Les Chroniques de l'Imaginaire

La reine de la folie (La table des immortels - 1) - Thréhout, Sébastien

Sur les terres d'Ern, Oboss se réveille. Tant que son nom demeure gravé sur la table des immortels, l'humanité reste à l'abri de ses pouvoirs. Elle sera sa première cible. Mais il a bien agencé son retour. Les dirigeants du royaume perdent l'esprit, se divisent. Les princes font sécession, réclamant leurs anciens pouvoirs. Les sorciers se réveillent.
Depuis leur citadelle, les chevaliers sadouraks - les tueurs de mage - s'affaiblissent, gaspillant leurs recrues prometteuses dans des missions suicide. Le retour du maître des mensonges approche.

Commençons immédiatement par les problèmes de ce livre. On peut les regrouper en deux ensembles dont les conséquences se font sentir tout au long du récit. Premièrement, l'introduction prend, grosso modo, les deux tiers du bouquin. Celle-ci démarre mal, le prologue est indigeste. Le lecteur n'est pas plongé dans un univers complexe et nouveau, il y est noyé et, personnellement, si je n'avais pas eu à faire une chronique de ce roman, je n'aurais pas été plus loin.
Une fois l'ennemi immortel présenté et les enjeux esquissés, Asurbias, Dreïal, Guills Baldir et Sable, les véritables acteurs de l'histoire, entrent en scène. Hormis pour le prince Asurbias, le courant ne passe pas vraiment. Étrangement, ce n'est pas à cause des personnages eux-mêmes, ils sont bien construits et plutôt charismatiques.
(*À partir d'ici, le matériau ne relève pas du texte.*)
(* ===== verification/ParseMethod.v ===== *)
(** Method names and the character table of [src/http/parse.c].

    [get_request_method] compares bytes under a [switch] on the length and skips
    index 1 for the names with an O there; [method_of] is the table it encodes. *)

From stdpp Require Import base gmap list numbers strings.
From Stdlib Require Import ZArith Lia.
From S2P Require Import Prelude CStr RequestTypes ParseLine.

Definition method_table : list (list Z * http_method) :=
  [(str "GET", HTTP_GET); (str "PUT", HTTP_PUT); (str "POST", HTTP_POST);
   (str "COPY", HTTP_COPY); (str "MOVE", HTTP_MOVE); (str "LOCK", HTTP_LOCK);
   (str "HEAD", HTTP_HEAD); (str "MKCOL", HTTP_MKCOL); (str "PATCH", HTTP_PATCH);
   (str "TRACE", HTTP_TRACE); (str "DELETE", HTTP_DELETE);
   (str "UNLOCK", HTTP_UNLOCK); (str "OPTIONS", HTTP_OPTIONS);
   (str "PROPFIND", HTTP_PROPFIND); (str "PROPPATCH", HTTP_PROPPATCH)].

Fixpoint method_lookup (t : list (list Z * http_method)) (l : list Z) : http_method :=
  match t with
  | [] => HTTP_UNKNOWN
  | (name, mt) :: t => if bool_decide (l = name) then mt else method_lookup t l
  end.

Definition method_of (l : list Z) : http_method := method_lookup method_table l.

Lemma load_bytes_at m p l i c :
  bytes_at m p l → l !! Z.to_nat i = Some c → 0 ≤ i → load m (p + i) = Ok c.
Proof.
  intros Hb Hi Hpos. unfold load.
  pose proof (bytes_at_lookup _ _ _ _ _ Hb Hi) as H. rewrite Z2Nat.id in H by done.
  by rewrite H.
Qed.

Lemma cmp_at_spec m p l tests :
  bytes_at m p l →
  Forall (λ t, 0 ≤ t.1 < Z.of_nat (length l)) tests →
  cmp_at m p tests = Ok (forallb (λ t, bool_decide (l !! Z.to_nat t.1 = Some t.2)) tests).
Proof.
  intros Hb. induction tests as [|[i c] tests IH]; intros Ht; [done|].
  apply Forall_cons in Ht as [[Hi0 Hi1] Ht]. cbn [fst] in *.
  destruct (lookup_lt_is_Some_2 l (Z.to_nat i)) as [x Hx]; [lia|].
  cbn [cmp_at forallb fst snd]. unfold at_. rewrite (load_bytes_at m p l i x) by done.
  cres_simpl. rewrite Hx. destruct (x =? c) eqn:E.
  - rewrite bool_decide_eq_true_2 by (f_equal; lia). by rewrite IH.
  - rewrite bool_decide_eq_false_2; [done|]. intros [= ->]. blia.
Qed.

Lemma zip_seqZ_forall (s : list Z) k :
  Forall (λ t, k ≤ t.1 < k + Z.of_nat (length s)) (zip (seqZ k (Z.of_nat (length s))) s).
Proof.
  revert k. induction s as [|c s IH]; intros k; [constructor|].
  cbn [length]. rewrite seqZ_cons by lia. cbn [zip zip_with]. constructor; [simpl; lia|].
  replace (Z.pred (Z.of_nat (S (length s)))) with (Z.of_nat (length s)) by lia.
  eapply Forall_impl; [apply IH|]. intros [i x]; simpl. lia.
Qed.

Lemma forallb_zip_seqZ (l s pre : list Z) :
  length l = length s →
  forallb (λ t, bool_decide ((pre ++ l) !! Z.to_nat t.1 = Some t.2))
    (zip (seqZ (Z.of_nat (length pre)) (Z.of_nat (length s))) s) = bool_decide (l = s).
Proof.
  revert l pre. induction s as [|c s IH]; intros [|a l] pre Hlen; simplify_eq/=; [done|].
  rewrite seqZ_cons by lia. cbn [zip zip_with forallb fst snd].
  rewrite Nat2Z.id, lookup_app_r, Nat.sub_diag by lia. cbn [lookup list_lookup].
  replace (Z.pred (Z.of_nat (S (length s)))) with (Z.of_nat (length s)) by lia.
  replace (Z.succ (Z.of_nat (length pre))) with (Z.of_nat (length (pre ++ [a])))
    by (rewrite length_app; simpl; lia).
  replace (pre ++ a :: l) with ((pre ++ [a]) ++ l) by (by rewrite <-app_assoc).
  rewrite IH by lia. destruct (decide (a = c)) as [->|Hne].
  - rewrite bool_decide_eq_true_2 by done. simpl. apply bool_decide_ext. naive_solver.
  - rewrite bool_decide_eq_false_2 by naive_solver. simpl.
    symmetry. apply bool_decide_eq_false_2. naive_solver.
Qed.

Lemma CMP_spec m p l s :
  bytes_at m p l → length l = length s → CMP m p s = Ok (bool_decide (l = s)).
Proof.
  intros Hb Hlen. unfold CMP. rewrite (cmp_at_spec m p l); [|done|].
  - f_equal. by apply (forallb_zip_seqZ l s []).
  - rewrite Hlen. apply (zip_seqZ_forall s 0).
Qed.

(** Table entries of another length do not match. *)
Lemma method_lookup_length (t : list (list Z * http_method)) l :
  method_lookup t l = method_lookup (filter (λ e, length e.1 = length l) t) l.
Proof.
  induction t as [|[name mt] t IH]; [done|].
  rewrite filter_cons. cbn [method_lookup fst]. case_decide as Hlen.
  - cbn [method_lookup]. by rewrite IH.
  - rewrite bool_decide_eq_false_2 by (intros ->; done). done.
Qed.

Lemma first_match_cons b tests mt :
  first_match ((Ok b, mt) :: tests) = if b then Ok mt else first_match tests.
Proof. by destruct b. Qed.

Lemma first_match_map (tests : list (bool * http_method)) :
  first_match (map (λ t, (Ok t.1, t.2)) tests) =
  Ok (foldr (λ t mt, if t.1 : bool then t.2 else mt) HTTP_UNKNOWN tests).
Proof.
  induction tests as [|[b mt] tests IH]; [done|].
  cbn [map fst snd foldr]. rewrite first_match_cons, IH. by destruct b.
Qed.

Lemma bool_decide_Some (x y : Z) : bool_decide (Some x = Some y) = (x =? y).
Proof.
  destruct (Z.eqb_spec x y) as [->|Hne]; [by apply bool_decide_eq_true_2|].
  apply bool_decide_eq_false_2. congruence.
Qed.

Lemma bool_decide_four (a b c d w x y z : Z) :
  bool_decide ([a; b; c; d] = [w; x; y; z]) = (b =? x) && ((a =? w) && ((c =? y) && ((d =? z) && true))).
Proof.
  destruct (Z.eqb_spec b x), (Z.eqb_spec a w), (Z.eqb_spec c y), (Z.eqb_spec d z); subst;
    first [by apply bool_decide_eq_true_2 | apply bool_decide_eq_false_2; congruence].
Qed.

(** The four-letter names: the code tests index 1 once and then the others. *)
Lemma method_four m p a b c d :
  bytes_at m p [a; b; c; d] →
  get_request_method m (Str p 4) = Ok (method_of [a; b; c; d]).
Proof.
  intros Hb. unfold get_request_method. cbn [slen sp]. simpl (_ =? _). cbv iota.
  unfold method_of. rewrite method_lookup_length. compute_const method_table.
  compute_strs.
  unfold at_. rewrite (load_bytes_at m p _ 1 b Hb) by done. cres_simpl.
  unfold CMP30. rewrite !(cmp_at_spec m p [a; b; c; d]) by (first [done | repeat constructor; simpl; lia]).
  rewrite !(CMP_spec m p [a; b; c; d]) by done.
  rewrite !first_match_cons. simpl. rewrite !bool_decide_Some, !bool_decide_four.
  destruct (b =? 79) eqn:Eb; cbn [andb].
  - replace (b =? 69) with false by blia. cbn [andb].
    by repeat (case_match; [done|]).
  - destruct (b =? 69) eqn:Ee; cbn [andb]; [|done]. by case_match.
Qed.

(** Only the entries of the right length are left when the length is known. *)
Ltac select_entries :=
  match goal with
  | |- context [filter ?P method_table] => compute_const (filter P method_table)
  end.

(** The other lengths: the entries of that length, in the order of the tests. *)
Lemma method_not_four m p l :
  bytes_at m p l → (length l ≤ 9)%nat → length l ≠ 4%nat →
  get_request_method m (Str p (Z.of_nat (length l))) = Ok (method_of l).
Proof.
  intros Hb Hl H4. unfold get_request_method, method_of. rewrite method_lookup_length.
  cbn [slen sp].
  destruct (length l) as [|[|[|[|[|[|[|[|[|[|n]]]]]]]]]] eqn:E; try lia;
    simpl (Z.of_nat _); simpl (_ =? _); cbv iota; select_entries; compute_strs;
    rewrite ?(CMP_spec m p l) by done; rewrite ?first_match_cons; cbn [method_lookup];
    by repeat case_match.
Qed.

(** No name is longer than nine bytes. *)
Lemma method_of_long l : (9 < length l)%nat → method_of l = HTTP_UNKNOWN.
Proof.
  intros Hl. unfold method_of.
  assert (Ht : Forall (λ e, (length e.1 ≤ 9)%nat) method_table)
    by (compute_const method_table; repeat constructor; cbn [fst length]; lia).
  induction Ht as [|[name mt] t Hn Ht IH]; [done|].
  cbn [method_lookup fst] in *. rewrite bool_decide_eq_false_2; [done|]. intros ->. lia.
Qed.

Lemma get_request_method_eq m s l :
  holds m s l → get_request_method m s = Ok (method_of l).
Proof.
  destruct s as [p len]. intros [Hlen Hb]. cbn [slen sp] in *. subst len.
  destruct (decide (length l = 4%nat)) as [H4|H4].
  { destruct l as [|a [|b [|c [|d [|]]]]]; try done. by apply method_four. }
  destruct (decide (length l ≤ 9)%nat) as [H9|H9]; [by apply method_not_four|].
  rewrite method_of_long by lia. unfold get_request_method. cbn [slen].
  by rewrite !(proj2 (Z.eqb_neq _ _)) by lia.
Qed.

Lemma method_lookup_unknown t l :
  Forall (λ e, e.2 ≠ HTTP_UNKNOWN) t →
  method_lookup t l = HTTP_UNKNOWN ↔ l ∉ t.*1.
Proof.
  induction 1 as [|[name mt] t Hn Ht IH]; cbn [method_lookup]; [set_solver|].
  rewrite fmap_cons, not_elem_of_cons. cbn [fst snd] in *.
  case_bool_decide; [|rewrite IH]; tauto.
Qed.

Lemma method_unknown_iff l : method_of l = HTTP_UNKNOWN ↔ l ∉ method_table.*1.
Proof. apply method_lookup_unknown. by repeat constructor. Qed.

(** The method recognised from a name is the one the table gives for its bytes,
    for every name and without reading outside the name; exactly the names that are
    not in the table are unknown. *)
Theorem get_request_method_spec m s l :
  holds m s l →
  get_request_method m s = Ok (method_of l) ∧
  (get_request_method m s = Ok HTTP_UNKNOWN ↔ l ∉ method_table.*1).
Proof.
  intros H. rewrite (get_request_method_eq m s l H). split; [done|].
  rewrite <-method_unknown_iff. split; [by intros [= ?] | by intros ->].
Qed.

Lemma get_request_method_spec_witness :
  get_request_method (list_to_map (zip (seqZ 100 4) (str "POST"))) (Str 100 4)
  = Ok (method_of (str "POST")).
Proof.
  refine (proj1 (get_request_method_spec _ (Str 100 4) (str "POST") _)).
  by vm_compute.
Defined.

(** ** The table [usual] *)

(** The characters the URI states look at. *)
Definition uri_specials : list Z :=
  [0; LF; CR; " "%c; "#"%c; "%"%c; "+"%c; "."%c; "/"%c; "?"%c].

Lemma is_usual_spec ch : is_byte ch → is_usual ch = negb (bool_decide (ch ∈ uri_specials)).
Proof.
  intros Hb. apply Bool.eqb_prop. revert ch Hb.
  apply (byte_forall (λ c, Bool.eqb (is_usual c) (negb (bool_decide (c ∈ uri_specials))))).
  by vm_compute.
Qed.

(** A byte is usual, and skipped by the URI states, unless it is one of the ten
    characters they switch on. *)
Theorem usual_table ch : is_byte ch → is_usual ch = false ↔ ch ∈ uri_specials.
Proof. intros Hb. rewrite is_usual_spec by done. rewrite negb_false_iff. apply bool_decide_eq_true. Qed.

Lemma usual_table_witness : is_usual "?"%c = false ↔ "?"%c ∈ uri_specials.
Proof. apply (usual_table 63). by vm_compute. Defined.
J'ai eu le sentiment désagréable d'être perdu en leur compagnie dans un monde opaque, entourés d'un trop grand nombre de personnes plus ou moins importantes et vaguement introduites, écrasé dans un univers mis en évidence au mauvais moment. De plus, leur accroche initiale manque de tonus, de singularité. L'auteur ne les met pas suffisamment en avant lors de leur première rencontre avec le lecteur.
Cette très mauvaise première impression laissée par Thréhout, on ne la lâche pas avant la dernière page. Chaque nouvel intervenant fait soupirer et on ne fait qu'espérer qu'il laisse l'action se dérouler de manière coulée.

Nous arrivons, ainsi, au second problème. L'histoire s'englue dans son environnement. On s'y sent à l'étroit, gavé, bâillant sur des phrases trop longues composées de manière trop riche. Ceci tue le dynamisme naissant du récit, empêche tout développement de tension dramatique et donne envie de lire le texte en diagonale. Il m'a été impossible d'apprécier pleinement la prose de l'auteur et les aventures vécues par ses protagonistes.

Toutefois, en face de ces mauvais points, on retrouve de très bonnes choses. Au niveau de l'univers, on sent bien que Thréhout a bossé comme un fou dessus et, malgré le fait qu'il essaye de nous le faire entrer dans le crâne à coup de masse cloutée (rouillée), il est consistant, bien pensé, rigoureux. On y reconnaît le passé de rôliste de l'écrivain mais il aurait dû être mieux amené au lecteur.
Ensuite, les personnages valent le coup, ils sont variés, agréables et donnent envie de les connaître. Ils soutiennent une bonne partie du bouquin. Lorsque leurs scènes ne sont pas interrompues par des informations sur les légendes et le passé de l'endroit où ils se trouvent, elles sont vraiment bien fichues et fonctionnent, un peu comme dans le Trône de fer (d'une influence vite reconnaissable, y compris pour la structure en chapitres). Malheureusement, cela ne dure jamais assez longtemps. L'ensemble du texte est, néanmoins, en nette amélioration une fois l'interminable introduction passée.
Enfin, la construction du scénario n'est pas mal du tout. Les histoires des acteurs se croisent ou vont se croiser, ils ont des objectifs qui les rapprochent d'une manière ou d'une autre et cela forme une enquête amusante et enthousiasmante.

C'est donc bien dommage que ce premier tome de La table des immortels soit gâché par une intro poussive à souhait et un style descriptif lourdingue car il est composé de plusieurs éléments pouvant le rendre potentiellement très intéressant.